It's easy to romanticize the life of a winery owner. We often imagine a flush wine baron kicking back in the villa as the bank account overflows.
And maybe that's true some of the time, but more often the owners have poured their hearts and life savings into their business and their bottles. These wines are their livelihood, the investment that puts food on the table.
Which is what makes the fire that destroyed a wine storage facility in Vallejo so devastating and heartbreaking. The supposedly indestructible vault held current releases as well as decades-spanning libraries for a number of large and small wineries. For many of the wineries that used the facility, their whole inventory is now gone and the coming year's budget looks bleak. There's nothing anyone can do about it: You can't rebuild wine.
I know some of the affected people personally, and I know of all the others. I wish them all the best in moving forward after this painful loss.

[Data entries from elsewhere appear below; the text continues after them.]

(* ===== verification/RpcSteps.v ===== *)
(** * Every step of two RPC channels keeps the invariant *)
From stdpp Require Import gmap.
From S2P Require Import Prelude MuduoBuffer Rpc RpcSystem RpcProps.

(** Projections of the records a step builds. *)
Ltac fields := cbn [peer channel conn_ id_ outstandings_ services_ calling calls completed served alive sent running ran heap closures
  set_channel set_heap set_closures set_sent set_running add_ran set_peer] in *.

Section steps.
Context {R : RpcRuntime}.
Implicit Types (id : Z) (l : positive) (e p q : Side) (m : RpcMessage).

Lemma points_weaken {A} (hp hp' : gmap positive A) (x : option positive) (v : option A) : hp ⊆ hp' -> points hp x v -> points hp' x v.
Proof. unfold points. intros Hs. destruct x; [|done]. destruct v; [|done]. intros ?. by eapply lookup_weaken. Qed.

Lemma holds_weaken (pe pe' : Peer) c out : heap pe ⊆ heap pe' -> closures pe ⊆ closures pe' -> holds pe c out -> holds pe' c out.
Proof. intros ? ? [? ?]. by split; eapply points_weaken. Qed.

Lemma notice_weaken (cs cs' : gmap Z Call) (as_ : list (Z * RpcMessage)) : cs ⊆ cs' -> (forall a, a ∈ as_ -> is_Some (cs !! a.1)) ->
  omap (notice cs') as_ = omap (notice cs) as_.
Proof.
  intros Hs. induction as_ as [|a as_ IH]; intros H; [done|]. cbn [omap list_omap].
  rewrite IH by (intros; apply H; set_solver). unfold notice.
  destruct (H a) as [c Hc]; [set_solver|]. by rewrite Hc, (lookup_weaken _ _ _ _ Hc Hs).
Qed.

Lemma answers_msg q id c m : answers q id c m -> m_type m = RESPONSE /\ m_id m = uint64 id /\ (has_response m || has_error m) = true.
Proof. intros [(r & v & _ & _ & ->)|(err & _ & ->)]; done. Qed.
(** ** Field updates *)
Definition set_conn (w : world) (c : TcpConnection) : world :=
  mkWorld c (inLoop w) (pendingFunctors_ w) (timers w) (answers w) (wire w) (shutw w) (accepted w) (trace w).
Definition set_inLoop (w : world) (b : bool) : world :=
  mkWorld (conn w) b (pendingFunctors_ w) (timers w) (answers w) (wire w) (shutw w) (accepted w) (trace w).
Definition set_pending (w : world) (p : list functor) : world :=
  mkWorld (conn w) (inLoop w) p (timers w) (answers w) (wire w) (shutw w) (accepted w) (trace w).
Definition set_timers (w : world) (n : nat) : world :=
  mkWorld (conn w) (inLoop w) (pendingFunctors_ w) n (answers w) (wire w) (shutw w) (accepted w) (trace w).
Definition set_wire (w : world) (a : list wres) (d : bytes) : world :=
  mkWorld (conn w) (inLoop w) (pendingFunctors_ w) (timers w) a d (shutw w) (accepted w) (trace w).
Definition set_accepted (w : world) (d : bytes) : world :=
  mkWorld (conn w) (inLoop w) (pendingFunctors_ w) (timers w) (answers w) (wire w) (shutw w) d (trace w).
Definition log (w : world) (e : event) : world :=
  mkWorld (conn w) (inLoop w) (pendingFunctors_ w) (timers w) (answers w) (wire w) (shutw w) (accepted w) (trace w ++ [e]).

Definition setState (w : world) (s : StateE) : world :=
  let c := conn w in
  set_conn w (mkConn s (reading_ c) (channel_ c) (inputBuffer_ c) (outputBuffer_ c) (highWaterMark_ c) (cbs c)).
Definition set_reading (w : world) (b : bool) : world :=
  let c := conn w in
  set_conn w (mkConn (state_ c) b (channel_ c) (inputBuffer_ c) (outputBuffer_ c) (highWaterMark_ c) (cbs c)).
Definition set_channel (w : world) (ch : Channel) : world :=
  let c := conn w in
  set_conn w (mkConn (state_ c) (reading_ c) ch (inputBuffer_ c) (outputBuffer_ c) (highWaterMark_ c) (cbs c)).
Definition set_input (w : world) (b : Buffer) : world :=
  let c := conn w in
  set_conn w (mkConn (state_ c) (reading_ c) (channel_ c) b (outputBuffer_ c) (highWaterMark_ c) (cbs c)).
Definition set_output (w : world) (b : Buffer) : world :=
  let c := conn w in
  set_conn w (mkConn (state_ c) (reading_ c) (channel_ c) (inputBuffer_ c) b (highWaterMark_ c) (cbs c)).
Definition set_cbs (w : world) (mark : Z) (k : callbacks) : world :=
  let c := conn w in
  set_conn w (mkConn (state_ c) (reading_ c) (channel_ c) (inputBuffer_ c) (outputBuffer_ c) mark k).

Definition state (w : world) : StateE := state_ (conn w).
Definition chan (w : world) : Channel := channel_ (conn w).
Definition out (w : world) : Buffer := outputBuffer_ (conn w).

(** The loop keeps the channel it is given; what the poller does with it is
    the subject of the poller component. *)
Definition updateChannel (c : Channel) : res Channel := Ok c.
Definition removeChannel (c : Channel) : res Channel := Ok c.
Definition on_channel (f : Channel -> res Channel) (w : world) : res world :=
  c ← f (chan w); Ok (set_channel w c).

(** ** Construction *)
Definition TcpConnection_ctor (fd : Z) : res TcpConnection :=
  i ← muduo_Buffer kInitialSize;
  o ← muduo_Buffer kInitialSize;
  Ok (mkConn kConnecting true (Channel_ctor fd) i o (64 * 1024 * 1024) (mkCallbacks None None None None None)).

Definition TcpConnection_dtor (w : world) : res unit :=
  assert_ (bool_decide (state w = kDisconnected)).

Definition connected (w : world) : bool := bool_decide (state w = kConnected).
Definition disconnected (w : world) : bool := bool_decide (state w = kDisconnected).

Definition stateToString (s : StateE) : string :=
  match s with
  | kDisconnected => "kDisconnected"
  | kConnecting => "kConnecting"
  | kConnected => "kConnected"
  | kDisconnecting => "kDisconnecting"
  end.

(** ** The loop *)
Definition isInLoopThread (w : world) : bool := inLoop w.
Definition assertInLoopThread (w : world) : res unit := check (isInLoopThread w) FFatal.
Definition queueInLoop (w : world) (f : functor) : world := set_pending w (pendingFunctors_ w ++ [f]).
(** [runInLoop(cb)] where [direct] is what [cb] does. *)
Definition runInLoop (direct : world -> res world) (f : functor) (w : world) : res world :=
  if isInLoopThread w then direct w else Ok (queueInLoop w f).

(** ** The socket *)
Definition sock_write (w : world) (d : bytes) : Z * Z * world :=
  match shutw w, answers w with
  | Some _, _ => (-1, EPIPE, w)
  | None, [] => (-1, EWOULDBLOCK, w)
  | None, WSpace n :: a => (zlen (take n d), 0, set_wire w a (wire w ++ take n d))
  | None, WError e :: a => (-1, e, set_wire w a (wire w))
  end.

Definition shutdownWrite (w : world) : world :=
  mkWorld (conn w) (inLoop w) (pendingFunctors_ w) (timers w) (answers w) (wire w)
    (match shutw w with None => Some (state w, wire w, accepted w) | s => s end) (accepted w) (trace w).

(** ** Sending *)
Definition queue_write_complete (w : world) : world :=
  match writeCompleteCallback_ (cbs (conn w)) with
  | Some k => queueInLoop w (FWriteComplete k)
  | None => w
  end.
(* ===== verification/TcpTheorems.v ===== *)
(** * [TcpConnection]: theorems *)
From S2P Require Import Prelude Endian StringPiece Buffer MuduoBuffer Channel TcpConnection TcpSafety TcpProps.

Section reachable.
Context {K : Type} (user : K -> world K -> list (api K)).

(** A step that succeeds, with an event of the environment that can happen. *)
Definition tcp_step (w w' : world K) : Prop :=
  exists l, label_ok l /\ exec_label user w l = Some (Ok w').

(** The worlds a new connection reaches: any callbacks the owner installed,
    any answers of the kernel, any order of events, functors, timers and calls
    of other threads. *)
Definition reachable (w : world K) : Prop :=
  exists fd c k ans, TcpConnection_ctor (K := K) fd = Ok c /\ cbs_ok k /\
    rtc tcp_step (new_world c k ans) w.

Lemma new_world_good fd c k ans : TcpConnection_ctor (K := K) fd = Ok c -> cbs_ok k -> good (new_world c k ans).
Proof.
  intros Hctor Hk. unfold TcpConnection_ctor in Hctor. change (muduo_Buffer kInitialSize) with new_Buffer in Hctor.
  destruct new_Buffer_spec as (b & Hb & Hwf & Hv & _). rewrite Hb in Hctor. cbn in Hctor. injection Hctor as <-.
  split; try done. split; unfold state, chan, out; cbn; try done.
  - by exists false, false.
  - by repeat constructor.
Qed.

Lemma reachable_good w : user_ok user -> reachable w -> good w.
Proof.
  intros Hu (fd & c & k & ans & Hc & Hk & Hr). eapply rtc_invariant; [|exact Hr | by eapply new_world_good].
  intros a b Ha (l & Hl & He). exact (exec_label_sat user Hu a l (Ok b) Ha Hl He).
Qed.
End reachable.

Section theorems.
Context {K : Type} (user : K -> world K -> list (api K)).

(** ** Other threads that send

    [send] called by another thread tests [state_] and then queues
    [sendInLoop]; the loop can do anything in between. The second component
    holds the sends that have passed the test. *)
Inductive flabel :=
  | FLoop (l : label K)          (** a step of the loop's thread *)
  | FSendTest (d : bytes)
  | FSendQueue (i : nat).

Definition fexec (s : world K * list bytes) (l : flabel) : option (res (world K * list bytes)) :=
  let '(w, sending) := s in
  match l with
  | FLoop l => r ← exec_label user w l; Some (w ← r; Ok (w, sending))
  | FSendTest d => Some (Ok (w, if connected w then sending ++ [d] else sending))
  | FSendQueue i =>
      d ← sending !! i;
      Some (Ok (queueInLoop w (FSendInLoop d), delete i sending))
  end.

(** The loop's thread is not another thread; what is sent fits in memory. *)
Definition flabel_ok (l : flabel) : Prop :=
  match l with
  | FLoop (LForeign _) => False
  | FLoop l => label_ok l
  | FSendTest d => zlen d <= max_size
  | FSendQueue _ => True
  end.

Definition fstep (s s' : world K * list bytes) : Prop := exists l, flabel_ok l /\ fexec s l = Some (Ok s').
Definition freachable (s : world K * list bytes) : Prop :=
  exists fd c k ans, TcpConnection_ctor (K := K) fd = Ok c /\ cbs_ok k /\ rtc fstep (new_world c k ans, []) s.

(** A send is under way only on a connection that has been up. *)
Record sending_ok (s : world K * list bytes) : Prop := {
  s_good : good s.1;
  s_up : s.2 <> [] -> state s.1 <> kConnecting;
  s_fit : Forall (fun d => zlen d <= max_size) s.2;
}.

(** No step goes back to [kConnecting]. *)
Lemma exec_label_up w l w' : user_ok user -> good w -> state w <> kConnecting -> flabel_ok (FLoop l) ->
  exec_label user w l = Some (Ok w') -> state w' <> kConnecting.
Proof.
  intros Hu Hg Hs Hl He. destruct l as [rev rd| | |a]; cbn [exec_label flabel_ok label_ok] in *; try done.
  - destruct (deliverable w rev) eqn:Hd; [|done]. injection He as He.
    pose proof (on_event_sat user Hu w rev rd (good_mid w Hg Hs) Hd Hl) as H. rewrite He in H. apply H.
  - destruct (pendingFunctors_ w) as [|f p] eqn:E; [done|]. injection He as He.
    pose proof (run_functor_sat user Hu w f p Hg E) as H. rewrite He in H. apply H.
  - destruct (timers w) as [|n]; [done|]. injection He as He. unfold forceClose in He.
    destruct (closable _); injection He as <-; done.
Qed.

Lemma fexec_sat s l m : user_ok user -> sending_ok s -> flabel_ok l -> fexec s l = Some m -> sat sending_ok m.
Proof.
  destruct s as [w sending]. intros Hu [Hg Hs Hf] Hl He. cbn in Hg, Hs, Hf. destruct l as [l|d|i]; cbn [fexec] in He.
  - destruct (exec_label user w l) as [r|] eqn:E; [|done]. cbn in He. injection He as <-.
    assert (Hlo : label_ok l) by (by destruct l). pose proof (exec_label_sat user Hu w l r Hg Hlo E) as H.
    destruct r as [w'|]; [|done]. cbn. split; cbn; [exact H | | done].
    intros Hne. exact (exec_label_up w l w' Hu Hg (Hs Hne) Hl E).
  - injection He as <-. cbn. unfold connected. case_bool_decide as Hc; [|by split]. split; cbn; [done | congruence|].
    apply Forall_app. split; [done|]. by repeat constructor.
  - destruct (sending !! i) as [d|] eqn:Hi; [|done]. cbn in He. injection He as <-. cbn.
    assert (Hne : state w <> kConnecting) by (apply Hs; by destruct sending).
    rewrite Forall_lookup in Hf. pose proof (Hf i d Hi) as Hd. cbn in Hd. split; cbn.
    + apply mid_good. destruct (good_mid w Hg Hne). split; try done. by apply core_queue.
    + by intros _.
    + rewrite Forall_forall. intros d' Hd'%list_elem_of_delete_inv. apply list_elem_of_lookup in Hd' as [j Hj]. by apply (Hf j).
Qed.


(** C3: the output stream is exact. At every moment the bytes the kernel took
    followed by the bytes in the output buffer are the bytes [sendInLoop] took
    over, in order, nothing lost, repeated or reordered; and while the
    connection is up it waits for writability exactly when it has buffered
    output, so buffered output is never forgotten. *)
Theorem TcpConnection_stream w :
  user_ok user -> reachable user w ->
  wire w ++ view (out w) = accepted w /\
  (is_open (state w) -> (isWriting (chan w) = true <-> view (out w) <> [])).
Proof.
  intros Hu Hr. pose proof (g_core _ (reachable_good user w Hu Hr)) as Hc.
  split; [apply (c_stream _ Hc)|]. intros Ho.
  rewrite (interest_ok_writing _ _ _ (chan w) eq_refl Ho (c_events _ Hc)).
  case_bool_decide; naive_solver.
Qed.

(** C28: shutdown is graceful. When [shutdownWrite] is called on a connection
    that is still up, everything accepted so far has been handed to the
    kernel, and nothing is written after it. *)
Theorem TcpConnection_graceful w st wi ac :
  user_ok user -> reachable user w -> shutw w = Some (st, wi, ac) -> st <> kDisconnected ->
  wi = ac /\ wire w = wi.
Proof.
  intros Hu Hr Hs Hst. destruct (c_shut _ (g_core _ (reachable_good user w Hu Hr)) st wi ac Hs). auto.
Qed.

(** Callbacks follow a protocol. The callbacks of a connection come as:
    one connection callback when it is up; then message, write-complete and
    high-water callbacks; then, when it goes down, one connection callback
    immediately followed by one close callback; after that only notifications
    that were already queued, and never a message. *)
Theorem TcpConnection_callback_protocol w :
  user_ok user -> reachable user w -> trace_ok (state w) (trace w).
Proof. intros Hu Hr. apply (g_trace _ (reachable_good user w Hu Hr)). Qed.

(** [connectDestroyed] on a connection that is shutting down aborts. It
    only disables the channel when the state is [kConnected]; in
    [kDisconnecting] the channel still has its read interest and
    [Channel::remove] asserts that it has none. The destructor of [TcpServer]
    calls [connectDestroyed] on every connection, whatever its state. *)
Theorem connectDestroyed_while_disconnecting w :
  state w = kDisconnecting -> inLoop w = true -> isNoneEvent (chan w) = false ->
  connectDestroyed user w = Fail FAssert.
Proof.
  intros Hs Hl Hn. unfold connectDestroyed, assertInLoopThread, isInLoopThread. rewrite Hl.
  cbn [check mbind res_bind]. rewrite bool_decide_eq_false_2 by by rewrite Hs. cbn [mbind res_bind].
  unfold on_channel, remove. by rewrite Hn.
Qed.

(** Reading the end of the stream again after the connection went down. *)
Lemma handleRead_eof_closed w : mid w -> state w = kDisconnected -> handleRead user (IoData []) w = Fail FAssert.
Proof.
  intros Hm Hs. unfold handleRead, assertInLoopThread, isInLoopThread. rewrite (m_loop _ Hm). cbn [check mbind res_bind].
  pose proof (c_in _ (m_core _ Hm)) as Hin.
  replace (ztake (readv_capacity (inputBuffer_ (conn w))) []) with (@nil byte) by (unfold ztake; by rewrite take_nil).
  destruct (readFd_eof (inputBuffer_ (conn w)) Hin) as [b ->]. cbn.
  unfold handleClose, assertInLoopThread, isInLoopThread. cbn. rewrite (m_loop _ Hm). cbn.
  unfold closable, state in *. cbn. by rewrite Hs.
Qed.

(** A hang-up that comes with urgent data closes twice. If the poller
    reports [POLLHUP | POLLPRI] without [POLLIN], [Channel::handleEventWithGuard]
    runs the close callback and then the read callback; with an orderly end of
    stream the latter closes again, and [handleClose] asserts, for every
    connection that is up. *)
Theorem double_close w :
  user_ok user -> reachable user w -> is_open (state w) ->
  on_event user (IoData []) (set_channel w (set_revents (chan w) (Z.lor POLLHUP POLLPRI))) = Fail FAssert \/
  on_event user (IoData []) (set_channel w (set_revents (chan w) (Z.lor POLLHUP POLLPRI))) = Fail FLength.
Proof.
  intros Hu Hr Ho. pose proof (reachable_good user w Hu Hr) as Hg.
  assert (Hs : state w <> kConnecting) by (destruct Ho as [->| ->]; done).
  pose proof (good_mid w Hg Hs) as Hm.
  assert (HG : forall w0, w0 = set_channel w (set_revents (chan w) (Z.lor POLLHUP POLLPRI)) ->
    on_event user (IoData []) w0 = handleEventWithGuard chan set_channel (Some (handleRead user (IoData [])))
      (Some handleWrite) (Some (handleClose user)) (Some handleError) w0).
  { intros w0 _. unfold on_event, handleEvent. by destruct (tied_ _). }
  rewrite (HG _ eq_refl). clear HG. unfold handleEventWithGuard. set (w1 := set_channel (set_channel _ _) _).
  assert (Hm1 : mid w1) by (apply mid_chan; [by apply mid_chan | done]).
  change (revents_ (chan w1)) with (Z.lor POLLHUP POLLPRI). cbn [when has Z.land Z.lor POLLHUP POLLPRI POLLIN Z.eqb negb andb].
  change (when _ (Some (handleClose user)) w1) with (handleClose user w1).
  pose proof (handleClose_sat user Hu w1 Hm1 Ho) as Hcl.
  destruct (handleClose user w1) as [w2|[]]; cbn in Hcl; try done; [|by right]. left.
  destruct Hcl as (Hm2 & Hs2 & Hrev). cbn [mbind res_bind].
  assert (Hrev2 : revents_ (chan w2) = Z.lor POLLHUP POLLPRI) by exact Hrev. rewrite Hrev2.
  change (when (has (Z.lor POLLHUP POLLPRI) (Z.lor POLLERR POLLNVAL)) (Some handleError) w2) with (@Ok (world K) w2).
  cbn [mbind res_bind]. rewrite Hrev2.
  change (when _ (Some (handleRead user (IoData []))) w2) with (handleRead user (IoData []) w2).
  by rewrite (handleRead_eof_closed w2 Hm2 Hs2).
Qed.
End theorems.

(** ** A connection for the witnesses

    The user answers every message with two bytes, and consumes it. *)
Module Example.
Definition user (k : unit) (w : world unit) : list (api unit) :=
  match last (trace w) with
  | Some EvMessage => [AConsume 10; ASend [Byte.x68; Byte.x69]; AShutdown]
  | _ => []
  end.
Lemma user_is_ok : user_ok user.
Proof.
  intros [] w. unfold user. destruct (last (trace w)) as [[]|]; repeat constructor. vm_compute. discriminate.
Qed.

Definition cb : callbacks unit := mkCallbacks (Some tt) (Some tt) None None (Some CloseServer).
Lemma cb_ok : cbs_ok cb.
Proof. split_and!; eauto. Qed.

Definition fresh : TcpConnection unit :=
  match TcpConnection_ctor 5 with Ok c => c | Fail _ => mkConn kConnecting true (Channel_ctor 5) tight tight 0 cb end.

(** The kernel takes one byte at a time. *)
Definition w0 : world unit := new_world fresh cb [WSpace 1; WSpace 1].

Definition next (w : world unit) (l : label unit) : world unit :=
  match exec_label user w l with Some (Ok w') => w' | _ => w end.

Definition hello : io := IoData [Byte.x78].
Definition up : world unit := next w0 LFunctor.
Definition half : world unit := next up (LPoll POLLIN hello).
Definition flushed : world unit := next half (LPoll POLLOUT hello).

Lemma up_reachable : reachable user up.
Proof.
  exists 5, fresh, cb, [WSpace 1; WSpace 1]. split_and!; [vm_compute; reflexivity | apply cb_ok|].
  eapply rtc_l; [|constructor]. exists LFunctor. split; [exact I | vm_compute; reflexivity].
Qed.
Lemma half_reachable : reachable user half.
Proof.
  destruct up_reachable as (fd & c & k & ans & Hc & Hk & Hr). exists fd, c, k, ans. split_and!; [done | done|].
  eapply rtc_r; [exact Hr|]. exists (LPoll POLLIN hello). split; [reflexivity | vm_compute; reflexivity].
Qed.
Lemma flushed_reachable : reachable user flushed.
Proof.
  destruct half_reachable as (fd & c & k & ans & Hc & Hk & Hr). exists fd, c, k, ans. split_and!; [done | done|].
  eapply rtc_r; [exact Hr|]. exists (LPoll POLLOUT hello). split; [reflexivity | vm_compute; reflexivity].
Qed.

(** Another thread tests the state of the new connection, the connection closes,
    and the thread hands its bytes over: the loop drops them. *)
Definition closed : world unit := next up (LPoll POLLIN (IoData [])).
Definition late : world unit := queueInLoop closed (FSendInLoop [Byte.x61]).

Lemma late_reachable : freachable user (late, []).
Proof.
  exists 5, fresh, cb, [WSpace 1; WSpace 1]. split_and!; [vm_compute; reflexivity | apply cb_ok|].
  eapply rtc_l; [exists (FLoop LFunctor); split; [exact I | vm_compute; reflexivity]|].
  eapply rtc_l; [exists (FSendTest [Byte.x61]); split; [vm_compute; discriminate | vm_compute; reflexivity]|].
  eapply rtc_l; [exists (FLoop (LPoll POLLIN (IoData []))); split; [reflexivity | vm_compute; reflexivity]|].
  eapply rtc_l; [exists (FSendQueue 0); split; [exact I | vm_compute; reflexivity]|]. constructor.
Qed.


(** [shutdown] in another thread: it finds the connection up, the loop closes
    the connection, and the thread sets the state. The connection is then
    never down for its destructor. *)
Example shutdown_race : connected up = true /\ state closed = kDisconnected /\
  TcpConnection_dtor (queueInLoop (setState closed kDisconnecting) FShutdownInLoop) = Fail FAssert.
Proof. split_and!; vm_compute; reflexivity. Qed.

Lemma TcpConnection_stream_witness :
  state half = kDisconnecting /\ wire half = [Byte.x68] /\ wire half ++ view (out half) = accepted half /\
  isWriting (chan half) = true.
Proof.
  destruct (TcpConnection_stream user half user_is_ok half_reachable) as [H1 H2].
  split; [vm_compute; reflexivity | split; [vm_compute; reflexivity | split; [exact H1|]]].
  apply H2; [right; vm_compute; reflexivity | vm_compute; discriminate].
Defined.

Lemma TcpConnection_graceful_witness : wire flushed = [Byte.x68; Byte.x69].
Proof.
  destruct (TcpConnection_graceful user flushed kDisconnecting [Byte.x68; Byte.x69] [Byte.x68; Byte.x69]
    user_is_ok flushed_reachable) as [_ H]; [vm_compute; reflexivity | discriminate | exact H].
Defined.

Lemma TcpConnection_callback_protocol_witness :
  trace flushed = [EvUp; EvMessage] /\ trace_ok (state flushed) (trace flushed).
Proof.
  split; [vm_compute; reflexivity|].
  exact (TcpConnection_callback_protocol user flushed user_is_ok flushed_reachable).
Defined.

Lemma connectDestroyed_while_disconnecting_witness : connectDestroyed user flushed = Fail FAssert.
Proof. apply connectDestroyed_while_disconnecting; vm_compute; reflexivity. Defined.

Lemma double_close_witness :
  on_event user (IoData []) (set_channel up (set_revents (chan up) (Z.lor POLLHUP POLLPRI))) = Fail FAssert.
Proof.
  destruct (double_close user up user_is_ok up_reachable) as [H|H].
  - left. vm_compute. reflexivity.
  - exact H.
  - exfalso. vm_compute in H. discriminate H.
Defined.
End Example.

UPDATE: Carolyn says in the comments (thanks!) that there's an as-yet-disorganized effort among collectors to contribute some wines back to the affected wineries. While the current releases in the warehouse represented a huge financial loss, the library wines represented the history of the wineries, and for the producers had a value far greater than the market price. See her comment, and if you have any older wines from any of the wineries who used that storage facility, please consider offering some back to them. These are producers you obviously care about, and it would mean a lot to them.